_Exercise objective_. Search the entries below for the line containing "ZoneFs_Write_loop fuel' fd"; from there to the end, return every line exactly and add nothing.

_Input_.
(* ===== verification/ZoneFs.v ===== *)
(** * The zonefs backend

    [ZoneFsBackend] (zonefs_zenfs.cc, zonefs_zenfs.h): the device as a mounted
    zonefs, one file per zone, with three caches of open files.  A descriptor is
    closed when the last reference to its [ZoneFsFile] goes: when a cache drops it,
    or, if the running call still holds it, when that call returns. *)

From stdpp Require Import pretty.
From S2P Require Import Prelude Status Device MemDevice Posix.

Definition ZENFS_ZONEFS_DEFAULT_MAX_LIMIT : Z := 14.
Definition ZENFS_ZONEFS_DEFAULT_MAX_RD_LIMIT : Z := 100.

(** [ZENFS_ZONEFS_ZONE_OFFLINE] *)
Definition ZONE_OFFLINE (mode : Z) : bool := Z.land mode (Z.lor S_IRALL S_IWALL) =? 0.

(** ** The cache of open files *)

(** [list_]: zone number and descriptor, the most recently used first; [map_] is the
    index of [list_] by zone number. *)
Record ZoneFsFileCache := mkFileCache { list_ : list (Z * Z); max_ : Z; flags_ : Z }.

Definition ZoneFsFileCache_new (flags : Z) : ZoneFsFileCache :=
  mkFileCache []
    (if negb (Z.land flags O_RDONLY =? 0) then ZENFS_ZONEFS_DEFAULT_MAX_RD_LIMIT
     else ZENFS_ZONEFS_DEFAULT_MAX_LIMIT) flags.

(** [map_.find(zone)] *)
Fixpoint cache_find (zone : Z) (l : list (Z * Z)) : option Z :=
  match l with
  | [] => None
  | (z, fd) :: l' => if z =? zone then Some fd else cache_find zone l'
  end.
Definition cache_erase (zone : Z) (l : list (Z * Z)) : list (Z * Z) := filter (fun p => p.1 <> zone) l.

(** The cache and the files it no longer refers to. *)
Definition ZoneFsFileCache_Put (zone : Z) (c : ZoneFsFileCache) : ZoneFsFileCache * list (Z * Z) :=
  match cache_find zone (list_ c) with
  | Some fd => (mkFileCache (cache_erase zone (list_ c)) (max_ c) (flags_ c), [(zone, fd)])
  | None => (c, [])
  end.

Definition ZoneFsFileCache_Prune (limit : Z) (c : ZoneFsFileCache) : ZoneFsFileCache * list (Z * Z) :=
  (mkFileCache (ztake limit (list_ c)) (max_ c) (flags_ c), rev (zdrop limit (list_ c))).

Definition ZoneFsFileCache_Resize (new_size : Z) (c : ZoneFsFileCache) : ZoneFsFileCache * list (Z * Z) :=
  let '(c, dropped) := if new_size <? max_ c then ZoneFsFileCache_Prune new_size c else (c, []) in
  (mkFileCache (list_ c) new_size (flags_ c), dropped).

(** ** The backend *)

Record ZoneFsBackend (W : Type) := mkZoneFs {
  mountpoint_ : string;
  zfs_block_sz_ : Z;
  zfs_zone_sz_ : Z;
  zfs_nr_zones_ : Z;
  zone_zero_fd_ : Z;
  readonly_ : bool;
  rd_fds_ : ZoneFsFileCache;
  direct_rd_fds_ : ZoneFsFileCache;
  wr_fds_ : ZoneFsFileCache;
  zfs_os : W
}.
Arguments mkZoneFs {W} _ _ _ _ _ _ _ _ _ _.
Arguments mountpoint_ {W} _.
Arguments zfs_block_sz_ {W} _.
Arguments zfs_zone_sz_ {W} _.
Arguments zfs_nr_zones_ {W} _.
Arguments zone_zero_fd_ {W} _.
Arguments readonly_ {W} _.
Arguments rd_fds_ {W} _.
Arguments direct_rd_fds_ {W} _.
Arguments wr_fds_ {W} _.
Arguments zfs_os {W} _.

Definition ZoneFsBackend_new {W} (mountpoint : string) (w : W) : ZoneFsBackend W :=
  mkZoneFs mountpoint 0 0 0 (-1) false (ZoneFsFileCache_new O_RDONLY)
    (ZoneFsFileCache_new (Z.lor O_RDONLY O_DIRECT)) (ZoneFsFileCache_new (Z.lor O_WRONLY O_DIRECT)) w.

Inductive fd_cache := RdFds | DirectRdFds | WrFds.

(** What [rfind("/")] leaves after it. *)
Fixpoint after_last_slash (s : string) : option string :=
  match s with
  | EmptyString => None
  | String c s' =>
      match after_last_slash s' with
      | Some r => Some r
      | None => if Z.of_N (Ascii.N_of_ascii c) =? 47 then Some s' else None
      end
  end.

Section zonefs.
Context {W : Type} `{os : Posix W}.
Abbreviation FM := (M (ZoneFsBackend W)).

Definition set_os (w : W) (s : ZoneFsBackend W) : ZoneFsBackend W :=
  mkZoneFs (mountpoint_ s) (zfs_block_sz_ s) (zfs_zone_sz_ s) (zfs_nr_zones_ s) (zone_zero_fd_ s)
    (readonly_ s) (rd_fds_ s) (direct_rd_fds_ s) (wr_fds_ s) w.
Definition get_cache (k : fd_cache) (s : ZoneFsBackend W) : ZoneFsFileCache :=
  match k with RdFds => rd_fds_ s | DirectRdFds => direct_rd_fds_ s | WrFds => wr_fds_ s end.
Definition set_cache (k : fd_cache) (c : ZoneFsFileCache) (s : ZoneFsBackend W) : ZoneFsBackend W :=
  mkZoneFs (mountpoint_ s) (zfs_block_sz_ s) (zfs_zone_sz_ s) (zfs_nr_zones_ s) (zone_zero_fd_ s)
    (readonly_ s) (match k with RdFds => c | _ => rd_fds_ s end)
    (match k with DirectRdFds => c | _ => direct_rd_fds_ s end)
    (match k with WrFds => c | _ => wr_fds_ s end) (zfs_os s).
Definition set_geometry (bs zs : Z) (fd : Z) (s : ZoneFsBackend W) : ZoneFsBackend W :=
  mkZoneFs (mountpoint_ s) bs zs (zfs_nr_zones_ s) fd
    (readonly_ s) (rd_fds_ s) (direct_rd_fds_ s) (wr_fds_ s) (zfs_os s).
Definition set_nr_zones (n : Z) (s : ZoneFsBackend W) : ZoneFsBackend W :=
  mkZoneFs (mountpoint_ s) (zfs_block_sz_ s) (zfs_zone_sz_ s) n (zone_zero_fd_ s)
    (readonly_ s) (rd_fds_ s) (direct_rd_fds_ s) (wr_fds_ s) (zfs_os s).
Definition set_readonly (b : bool) (s : ZoneFsBackend W) : ZoneFsBackend W :=
  mkZoneFs (mountpoint_ s) (zfs_block_sz_ s) (zfs_zone_sz_ s) (zfs_nr_zones_ s) (zone_zero_fd_ s)
    b (rd_fds_ s) (direct_rd_fds_ s) (wr_fds_ s) (zfs_os s).

(** A system call. *)
Definition sys {A} (f : W -> A * W) : FM A := zoom zfs_os set_os (call f).
Definition sys_ (f : W -> W) : FM unit := modify (fun s => set_os (f (zfs_os s)) s).

(** [~ZoneFsFile()] *)
Definition close_files (l : list (Z * Z)) : FM unit := forM l (fun p => sys_ (os_close p.2)).

(** Changes a cache; the files it no longer refers to are handed on. *)
Definition with_cache (k : fd_cache) (f : ZoneFsFileCache -> ZoneFsFileCache * list (Z * Z)) :
  FM (list (Z * Z)) := fun s =>
  let '(c, dropped) := f (get_cache k s) in Ok dropped (set_cache k c s).

(** [ZoneFsFileCache::Get] *)
Definition ZoneFsFileCache_Get (k : fd_cache) (zone : Z) (filename : string) : FM (option Z) :=
  c <- gets (get_cache k) ;;
  match cache_find zone (list_ c) with
  | None =>
      fd <- sys (os_open filename (flags_ c)) ;;
      if fd =? -1 then ret None
      else
        dropped <- with_cache k (ZoneFsFileCache_Prune (max_ c -32 1)) ;;
        close_files dropped ;;
        _ <- with_cache k (fun c => (mkFileCache ((zone, fd) :: list_ c) (max_ c) (flags_ c), [])) ;;
        ret (Some fd)
  | Some fd =>
      _ <- with_cache k (fun c =>
        (mkFileCache ((zone, fd) :: cache_erase zone (list_ c)) (max_ c) (flags_ c), [])) ;;
      ret (Some fd)
  end.

(** [start / zone_sz_], the division being undefined before [Open]. *)
Definition zone_of (start : Z) : FM Z :=
  zs <- gets zfs_zone_sz_ ;;
  if zs =? 0 then stuckM Undefined else ret (start / zs).

Definition LBAToZoneFile (start : Z) : FM string :=
  i <- zone_of start ;;
  mp <- gets mountpoint_ ;;
  ret (mp +:+ "/seq/" +:+ to_string i).

Definition LBAToZoneOffset (pos : Z) : FM Z :=
  i <- zone_of pos ;;
  zs <- gets zfs_zone_sz_ ;;
  ret (pos - i * zs).

(** Not closed when a device is found. *)
Fixpoint find_backing (mountpoint : string) (l : list (string * string)) : option string :=
  match l with
  | [] => None
  | (fsname, dir) :: l' =>
      if bool_decide (dir = mountpoint) then
        match after_last_slash fsname with
        | Some dev => Some dev
        | None => find_backing mountpoint l'
        end
      else find_backing mountpoint l'
  end.

Definition GetBackingDevice (mountpoint : string) : FM string :=
  f <- sys os_setmntent ;;
  match f with
  | None => ret ""
  | Some (file, entries) =>
      match find_backing mountpoint entries with
      | Some dev => ret dev
      | None => sys_ (os_endmntent file) ;; ret ""
      end
  end.

Definition GetSysFsValue (dev_name field : string) : FM Z :=
  gets (fun s =>
    match os_sysfs ("/sys/fs/zonefs/" +:+ dev_name +:+ "/" +:+ field) (zfs_os s) with
    | Some text => extract_unsigned text
    | None => ZENFS_ZONEFS_DEFAULT_MAX_LIMIT
    end).

(** [InvalidArgument(what + ErrorToString(errno))] *)
Definition fail_errno {A} (st : string -> Status) (what : string) : FM A :=
  e <- gets (fun s => ErrorToString (zfs_os s)) ;; fail (st (what +:+ e)).

(** The limits on active and open zones. *)
Definition ZoneFs_limits : FM (Z * Z) :=
  mp <- gets mountpoint_ ;;
  backing_dev <- GetBackingDevice mp ;;
  if bool_decide (backing_dev = "") then
    ret (ZENFS_ZONEFS_DEFAULT_MAX_LIMIT, ZENFS_ZONEFS_DEFAULT_MAX_LIMIT)
  else
    max_active <- GetSysFsValue backing_dev "max_active_seq_files" ;;
    max_open <- GetSysFsValue backing_dev "max_wro_seq_files" ;;
    ret (max_active, max_open).

Definition ZoneFs_Open (readonly exclusive : bool) : FM (Z * Z) :=
  mp <- gets mountpoint_ ;;
  let seqdirname := mp +:+ "/seq" in
  dir <- sys (os_stat seqdirname) ;;
  match dir with
  | None => fail_errno InvalidArgument "Failed to access zonefs sequential zone directory: "
  | Some dir_stat =>
      modify (set_nr_zones (u32 (st_size dir_stat))) ;;
      zone_zero_fd <- sys (os_open (seqdirname +:+ "/0") O_RDONLY) ;;
      if zone_zero_fd <? 0 then
        fail_errno InvalidArgument "Failed to open zonefs sequential zone 0: "
      else
        locked <- sys (os_flock zone_zero_fd) ;;
        if locked =? -1 then
          sys_ (os_close zone_zero_fd) ;;
          fail_errno InvalidArgument "Failed to lock zonefs sequential zone 0: "
        else
          zone <- sys (os_fstat zone_zero_fd) ;;
          match zone with
          | None =>
              sys_ (os_close zone_zero_fd) ;;
              fail_errno InvalidArgument "Failed to access zonefs sequential zone 0: "
          | Some zone_stat =>
              modify (set_geometry (u32 (st_blksize zone_stat)) (u64 (st_blocks zone_stat * 512))
                        zone_zero_fd) ;;
              limits <- ZoneFs_limits ;;
              dropped <- with_cache WrFds (ZoneFsFileCache_Resize limits.1) ;;
              close_files dropped ;;
              modify (set_readonly readonly) ;;
              ret limits
          end
  end.

(** [for (i = 0; i < nr_zones_; i++) stat(...)]; [None] when a file is missing. *)
Fixpoint ListZones_loop (n : nat) (i : Z) (z : list FileStat) : FM (option (list FileStat)) :=
  match n with
  | O => ret (Some z)
  | S n' =>
      mp <- gets mountpoint_ ;;
      st <- sys (os_stat (mp +:+ "/seq/" +:+ to_string i)) ;;
      match st with
      | None => ret None
      | Some st => ListZones_loop n' (i + 1) (z ++ [st])
      end
  end.

(** The accessors [ZoneIsSwr] to [ZoneWp] of entry [idx]. *)
Definition ZoneFs_zone (zs : Z) (idx : nat) (z : FileStat) : zone_rep :=
  mkZoneRep true (ZONE_OFFLINE (st_mode z))
    ((u64 (st_size z) <? zs) && negb (Z.land (st_mode z) S_IWALL =? 0))
    ((0 <? st_size z) && (u64 (st_size z) <? zs))
    false (Z.of_nat idx *64 zs) zs ((Z.of_nat idx *64 zs) +64 st_size z).

Definition ZoneFs_ListZones : FM (option (list zone_rep)) :=
  n <- gets zfs_nr_zones_ ;;
  z <- ListZones_loop (Z.to_nat n) 0 [] ;;
  zs <- gets zfs_zone_sz_ ;;
  ret (imap (ZoneFs_zone zs) <$> z).

Definition GetZoneFile (start flags : Z) : FM (option Z) :=
  i <- zone_of start ;;
  filename <- LBAToZoneFile start ;;
  ZoneFsFileCache_Get
    (if negb (Z.land flags O_WRONLY =? 0) then WrFds
     else if negb (Z.land flags O_DIRECT =? 0) then DirectRdFds else RdFds) i filename.

Definition PutZoneFile (start flags : Z) : FM (list (Z * Z)) :=
  i <- zone_of start ;;
  if negb (Z.land flags O_WRONLY =? 0) then with_cache WrFds (ZoneFsFileCache_Put i) else ret [].

(** [truncate] and what follows when it succeeds. *)
Definition ZoneFs_Reset (start : Z) : FM (bool * Z) :=
  filename <- LBAToZoneFile start ;;
  r <- sys (os_truncate filename 0) ;;
  if negb (r =? 0) then fail_errno IOError "Zone reset failed: "
  else
    dropped <- PutZoneFile start O_WRONLY ;;
    close_files dropped ;;
    st <- sys (os_stat filename) ;;
    match st with
    | None =>
        fail_errno InvalidArgument
          ("Failed to access zonefs sequential zone " +:+ filename +:+ ": ")
    | Some file_stat =>
        zs <- gets zfs_zone_sz_ ;;
        ret (if ZONE_OFFLINE (st_mode file_stat) then (true, 0) else (false, zs))
    end.

Definition ZoneFs_Finish (start : Z) : FM unit :=
  filename <- LBAToZoneFile start ;;
  zs <- gets zfs_zone_sz_ ;;
  r <- sys (os_truncate filename zs) ;;
  if negb (r =? 0) then fail_errno IOError "Zone finish failed: "
  else
    dropped <- PutZoneFile start O_WRONLY ;;
    close_files dropped.

Definition ZoneFs_Close (start : Z) : FM unit :=
  dropped <- PutZoneFile start O_WRONLY ;;
  close_files dropped.

Definition ZoneFs_InvalidateCache (pos size : Z) : FM Z :=
  offset <- LBAToZoneOffset pos ;;
  file <- GetZoneFile pos O_RDONLY ;;
  match file with
  | None => ret (- EINVAL)
  | Some fd => sys (os_fadvise fd offset size)
  end.

(** [while (read_from_zone)]; [read] and what was read. *)
Fixpoint ZoneFs_Read_loop (fuel : nat) (fd read_from_zone offset read : Z) (buf : bytes) :
  FM (Z * bytes) :=
  if read_from_zone =? 0 then ret (read, buf)
  else
    match fuel with
    | O => stuckM OutOfFuel
    | S fuel' =>
        let* (r, data) := sys (fun w => let '(r, data, w') := os_pread fd (u64 read_from_zone) offset w in
                                 ((to_int r, data), w')) in
        if 0 <? r then
          ZoneFs_Read_loop fuel' fd (read_from_zone - r) (offset +64 r) (read + r) (buf ++ data)
        else ret (if r <? 0 then r else read, buf)
    end.

Definition ZoneFs_Read (size pos : Z) (direct : bool) : FM (Z * bytes) :=
  let flags := if direct then Z.lor O_RDONLY O_DIRECT else O_RDONLY in
  offset <- LBAToZoneOffset pos ;;
  zs <- gets zfs_zone_sz_ ;;
  let read_from_zone := to_int (Z.min (u64 size) (zs -64 offset)) in
  file <- GetZoneFile pos flags ;;
  match file with
  | None => ret (-1, [])
  | Some fd => ZoneFs_Read_loop (Z.to_nat read_from_zone) fd read_from_zone offset 0 []
  end.

(** [while (write_to_zone)]; [written] and the files the cache has dropped. *)
Fixpoint ZoneFs_Write_loop (fuel : nat) (fd pos : Z) (data : bytes)
  (write_to_zone offset written : Z) (dropped : list (Z * Z)) : FM (Z * list (Z * Z)) :=
  if write_to_zone =? 0 then ret (written, dropped)
  else
    match fuel with
    | O => stuckM OutOfFuel
    | S fuel' =>
        r <- sys (fun w => let '(r, w') := os_pwrite fd (ztake (u64 write_to_zone) data) offset w in
                    (to_int r, w')) ;;
        if 0 <? r then
          zs <- gets zfs_zone_sz_ ;;
          put <- (if offset +64 r =? zs then PutZoneFile pos O_WRONLY else ret []) ;;
          ZoneFs_Write_loop fuel' fd pos (zdrop r data) (write_to_zone - r) (offset +64 r)
            (written + r) (dropped ++ put)
        else ret (if r <? 0 then r else written, dropped)
    end.

Definition ZoneFs_Write (data : bytes) (pos : Z) : FM Z :=
  offset <- LBAToZoneOffset pos ;;
  zs <- gets zfs_zone_sz_ ;;
  let write_to_zone := to_int (Z.min (zlen data) (zs -64 offset)) in
  ro <- gets readonly_ ;;
  if (ro : bool) then ret (-1)
  else
    file <- GetZoneFile pos (Z.lor O_WRONLY O_DIRECT) ;;
    match file with
    | None => ret (-1)
    | Some fd =>
        let* (written, dropped) :=
          ZoneFs_Write_loop (Z.to_nat write_to_zone) fd pos data write_to_zone offset 0 [] in
        close_files dropped ;;
        ret written
    end.
End zonefs.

_Written response_.
          ZoneFs_Write_loop fuel' fd pos (zdrop r data) (write_to_zone - r) (offset +64 r)
            (written + r) (dropped ++ put)
        else ret (if r <? 0 then r else written, dropped)
    end.

Definition ZoneFs_Write (data : bytes) (pos : Z) : FM Z :=
  offset <- LBAToZoneOffset pos ;;
  zs <- gets zfs_zone_sz_ ;;
  let write_to_zone := to_int (Z.min (zlen data) (zs -64 offset)) in
  ro <- gets readonly_ ;;
  if (ro : bool) then ret (-1)
  else
    file <- GetZoneFile pos (Z.lor O_WRONLY O_DIRECT) ;;
    match file with
    | None => ret (-1)
    | Some fd =>
        let* (written, dropped) :=
          ZoneFs_Write_loop (Z.to_nat write_to_zone) fd pos data write_to_zone offset 0 [] in
        close_files dropped ;;
        ret written
    end.
End zonefs.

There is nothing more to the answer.